Тогда, чтобы рассеять душившее его чувство, бывшее словно знаком на дороге, объявлявшим о ее конце и начале запретной зоны, не имеющей к ней отношения, он захотел испытать чары, силу которых всегда ощущал; и, как несколькими днями раньше, произнес заклинание — любимое имя:
— Ариадна…
Она сидела рядом с ним на краю насыпи, сложив ноги по-турецки, наклонив голову, глядя в землю, — а он вдруг позвал ее громким голосом, словно не мог до нее дотянуться — такой далекой делало ее лицо, одновременно нежное и непроницаемое, от чего его томление становилось только сильнее.

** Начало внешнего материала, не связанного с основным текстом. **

(** C5. For a chunk energy center >= 0 and a margin in [0,100], the band
    built around it has lower <= center <= upper, with
    lower = center * (1 - margin/100) and upper = center * (1 + margin/100);
    with margin = 0 the three coincide. *)
Theorem band_monotonicity (center : Q) (margin : Z) :
  (0 <= center)%Q ->
  0 <= margin <= 100 ->
  let band := chunk_band margin center in
  (cd_sum band = center
   /\ cd_mns band <= center /\ center <= cd_pls band
   /\ cd_mns band == center * (1 - inject_Z margin / (100 # 1))
   /\ cd_pls band == center * (1 + inject_Z margin / (100 # 1))
   /\ (margin = 0%Z -> cd_mns band == center /\ cd_pls band == center))%Q.
Proof.
  intros Hc [Hm _]. simpl.
  pose proof (margin_share_nonneg center margin Hc Hm) as Hfive.
  repeat split.
  - lra.
  - lra.
  - unfold Qdiv. ring.
  - unfold Qdiv. ring.
  - subst margin. unfold Qdiv, inject_Z. ring.
  - subst margin. unfold Qdiv, inject_Z. ring.
Qed.

Lemma band_monotonicity_witness :
  (cd_mns (chunk_band 50 (20 # 1)) <= 20 # 1
   /\ 20 # 1 <= cd_pls (chunk_band 50 (20 # 1)))%Q.
Proof.
  destruct (band_monotonicity (20 # 1) 50) as (_ & H1 & H2 & _).
  - unfold Qle. simpl. lia.
  - lia.
  - split; assumption.
Defined.

(** ** The streaming window *)

Lemma ingest_stream (self : SVAD) (data : list Q) :
  1 <= max_chunks self ->
  Z.of_nat (length (stream_chunk_stack self)) <= max_chunks self ->
  exists self',
    ingest self data = Ok self'
    /\ max_chunks self' = max_chunks self
    /\ stream_chunk_stack self' =
         drop (length (stream_chunk_stack self) + 1 - Z.to_nat (max_chunks self))
              (stream_chunk_stack self ++ [np_sum (np_abs data)]).
Proof.
  intros Hc Hlen. unfold ingest.
  destruct (Z.of_nat (length (stream_chunk_stack self)) >=? max_chunks self) eqn:E.
  - assert (Hfull : length (stream_chunk_stack self) = Z.to_nat (max_chunks self)) by lia.
    destruct (stream_chunk_stack self) as [|x s] eqn:Es; simpl in *; [lia|].
    eexists; split; [reflexivity|]. split; [done|]. simpl.
    replace (S (length s + 1) - Z.to_nat (max_chunks self))%nat with 1%nat by lia.
    done.
  - simpl. eexists; split; [reflexivity|]. split; [done|]. simpl.
    replace (length (stream_chunk_stack self) + 1 - Z.to_nat (max_chunks self))%nat
      with 0%nat by lia.
    done.
Qed.

Lemma ingest_all_stream (reads : list (list Q)) (self : SVAD) :
  1 <= max_chunks self ->
  Z.of_nat (length (stream_chunk_stack self)) <= max_chunks self ->
  exists self',
    ingest_all self reads = Ok self'
    /\ max_chunks self' = max_chunks self
    /\ stream_chunk_stack self' =
         drop (length (stream_chunk_stack self) + length reads - Z.to_nat (max_chunks self))
              (stream_chunk_stack self ++ energies reads).
Proof.
  revert self. induction reads as [|data reads IH]; intros self Hc Hlen; simpl.
  - exists self. split; [done|]. split; [done|].
    rewrite app_nil_r.
    replace (length (stream_chunk_stack self) + 0 - Z.to_nat (max_chunks self))%nat
      with 0%nat by lia.
    done.
  - destruct (ingest_stream self data Hc Hlen) as (self1 & Hing & Hmc & Hs1).
    rewrite Hing. simpl.
    assert (Hlen1 : Z.of_nat (length (stream_chunk_stack self1)) <= max_chunks self1).
    { rewrite Hs1, Hmc, length_drop, length_app. simpl. lia. }
    destruct (IH self1 ltac:(lia) Hlen1) as (self' & Hall & Hmc' & Hs').
    exists self'. split; [done|]. split; [lia|].
    rewrite Hs', Hmc, Hs1. rewrite length_drop, length_app. simpl.
    set (s := stream_chunk_stack self). set (c := Z.to_nat (max_chunks self)).
    set (e := np_sum (np_abs data)).
    assert (Hsc : (length s <= c)%nat) by (unfold s, c; lia).
    destruct (decide (length s = c)) as [Hfull|Hroom].
    + replace (length s + 1 - c)%nat with 1%nat by lia.
      replace (length s + 1 - 1 + length reads - c)%nat with (length reads) by lia.
      replace (length s + S (length reads) - c)%nat with (1 + length reads)%nat by lia.
      rewrite <- (drop_drop _ (length reads) 1). f_equal.
      rewrite <- drop_app_le by (rewrite length_app; simpl; lia).
      by rewrite <- (assoc_L (++)).
    + replace (length s + 1 - c)%nat with 0%nat by lia.
      rewrite drop_0, <- (assoc_L (++)). simpl. f_equal. lia.
Qed.

(** The window the main loop ends with is the one left by pushing the
    blocks it has read, whether it stopped on a match or at the end of the
    blocks. *)
Lemma run_loop_window (reads : list (list Q)) (self : SVAD) (o : outcome) :
  run_loop self reads = Ok o ->
  exists n, ingest_all self (take n reads) = Ok (final o).
Proof.
  revert self. induction reads as [|data reads IH]; intros self Hrun; simpl in Hrun.
  - injection Hrun as <-. by exists 0%nat.
  - destruct (ingest self data) as [self1|e] eqn:Hing; simpl in Hrun; [|done].
    assert (Hnext : run_loop self1 reads = Ok o ->
                    exists n, ingest_all self (take n (data :: reads)) = Ok (final o)).
    { intros Hrest. destruct (IH self1 Hrest) as [n Hn].
      exists (S n). simpl. by rewrite Hing. }
    destruct (Z.of_nat (length (stream_chunk_stack self1)) <? max_chunks self1); [auto|].
    destruct (compare_data self1) as [[[|]|]|e]; simpl in Hrun; auto; [|done].
    injection Hrun as <-. exists 1%nat. simpl. by rewrite Hing.
Qed.

(** C3. With a capacity c >= 1, after k >= c blocks have been pushed into an
    empty window, the window holds the energies of the c most recent blocks in
    their order: position 0 holds the energy of block k-c+1 (index k-c from 0)
    and position c-1 that of block k (index k-1). *)
Theorem window_fifo (self : SVAD) (reads : list (list Q)) :
  let c := Z.to_nat (max_chunks self) in
  let k := length reads in
  1 <= max_chunks self ->
  stream_chunk_stack self = [] ->
  (c <= k)%nat ->
  exists self',
    ingest_all self reads = Ok self'
    /\ stream_chunk_stack self' = drop (k - c) (energies reads)
    /\ length (stream_chunk_stack self') = c
    /\ stream_chunk_stack self' !! 0%nat = energies reads !! (k - c)%nat
    /\ stream_chunk_stack self' !! (c - 1)%nat = energies reads !! (k - 1)%nat.
Proof.
  intros c k Hc Hempty Hk.
  destruct (ingest_all_stream reads self Hc) as (self' & Hall & _ & Hs).
  { rewrite Hempty. simpl. lia. }
  rewrite Hempty in Hs. simpl in Hs. fold c k in Hs.
  assert (Hlen : length (energies reads) = k) by (unfold energies; by rewrite length_map).
  exists self'. split; [done|]. split; [done|]. rewrite Hs.
  split; [rewrite length_drop; lia|].
  rewrite !lookup_drop. split; f_equal; lia.
Qed.

Lemma window_fifo_witness :
  exists self',
    ingest_all (set_max_chunks (init 1 50) 2 (3 # 1) (1 # 1))
      [[1 # 1]; [2 # 1]; [3 # 1]] = Ok self'
    /\ stream_chunk_stack self' = energies [[2 # 1]; [3 # 1]].
Proof.
  destruct (window_fifo (set_max_chunks (init 1 50) 2 (3 # 1) (1 # 1))
              [[1 # 1]; [2 # 1]; [3 # 1]]) as (self' & H1 & H2 & _).
  - simpl. lia.
  - reflexivity.
  - simpl. lia.
  - exists self'. split; [exact H1|exact H2].
Defined.

(** ** The matcher: counting hits *)

Lemma hits_step_hit (sample_data : gmap nat chunk_data) (stream : list Q)
    (i h : nat) (v : Q) :
  stream !! i = Some v ->
  hits_step sample_data stream (i, h)
    = Ok (S i, ((if hit sample_data i v then 1 else 0) + h)%nat).
Proof.
  intros Hv. unfold hits_step, index, hit. rewrite Hv. simpl.
  destruct (sample_data !! i) as [d|]; [|done].
  destruct (truthy v); [|done]. simpl.
  by destruct (Qle_bool (cd_mns d) v && Qle_bool v (cd_pls d)).
Qed.

(** The inner loop never fails: each index it reads is within the window. *)
Lemma hits_loop_count (sample_data : gmap nat chunk_data) (stream : list Q) :
  forall (todo done_ : list Q) (h : nat),
    stream = done_ ++ todo ->
    hits_loop sample_data stream todo (length done_, h)
      = Ok (length stream, (h + count_hits sample_data (length done_) todo)%nat).
Proof.
  induction todo as [|v todo IH]; intros done_ h Hs; cbn [hits_loop count_hits].
  - subst stream. rewrite app_nil_r. do 2 f_equal. lia.
  - rewrite (hits_step_hit _ _ _ _ v) by (subst stream; by apply list_lookup_middle).
    cbn [bind].
    specialize (IH (done_ ++ [v]) ((if hit sample_data (length done_) v then 1 else 0) + h)%nat).
    rewrite length_app in IH. simpl in IH.
    replace (length done_ + 1)%nat with (S (length done_)) in IH by lia.
    rewrite IH by (subst stream; by rewrite <- (assoc_L (++))).
    do 2 f_equal. lia.
Qed.

Lemma chunk_match_hits_count (sample_data : gmap nat chunk_data) (stream : list Q) :
  chunk_match_hits sample_data stream = Ok (count_hits sample_data 0 stream).
Proof.
  unfold chunk_match_hits.
  change (0%nat, 0%nat) with (length (@nil Q), 0%nat).
  by rewrite (hits_loop_count sample_data stream stream [] 0%nat).
Qed.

— Ариадна, — сказал он ей слегка дрожащим голосом, — Ариадна, я думаю, что настал момент нам… Я думаю…
— Какой момент?
Она спросила его просто, как если бы он сказал что-то обычное. Но самые необычные обстоятельства — он это тоже знал — всегда заставали Ариадну в полной готовности: ее лицо, ее голос — все говорило о том, что она поняла. Но понимала ли она, что само ее присутствие было лишним — да, лишним! Понимала ли она, что сама сила любви, которую он к ней питал, делала ее присутствие для него невыносимым? Увы, такие вещи нельзя говорить вслух. Он больше не мог говорить. Он мягко коснулся плеча девушки и отстранил ее от себя. Но отстранить ее было невозможно: опершись рукой о землю, наклонившись вперед, она еще сопротивлялась и продолжала смотреть на него, как умела это делать, — тем взглядом, что давал другому столько же, сколько и брал от него, и объединял их сильнее объятия… Это было слишком, да, он правильно выразился, это было слишком! Этот взгляд вырывал его у него самого. Как же другие могли чувствовать себя господами в любви — сохранять свое сознание властелина?.. Он закрыл глаза.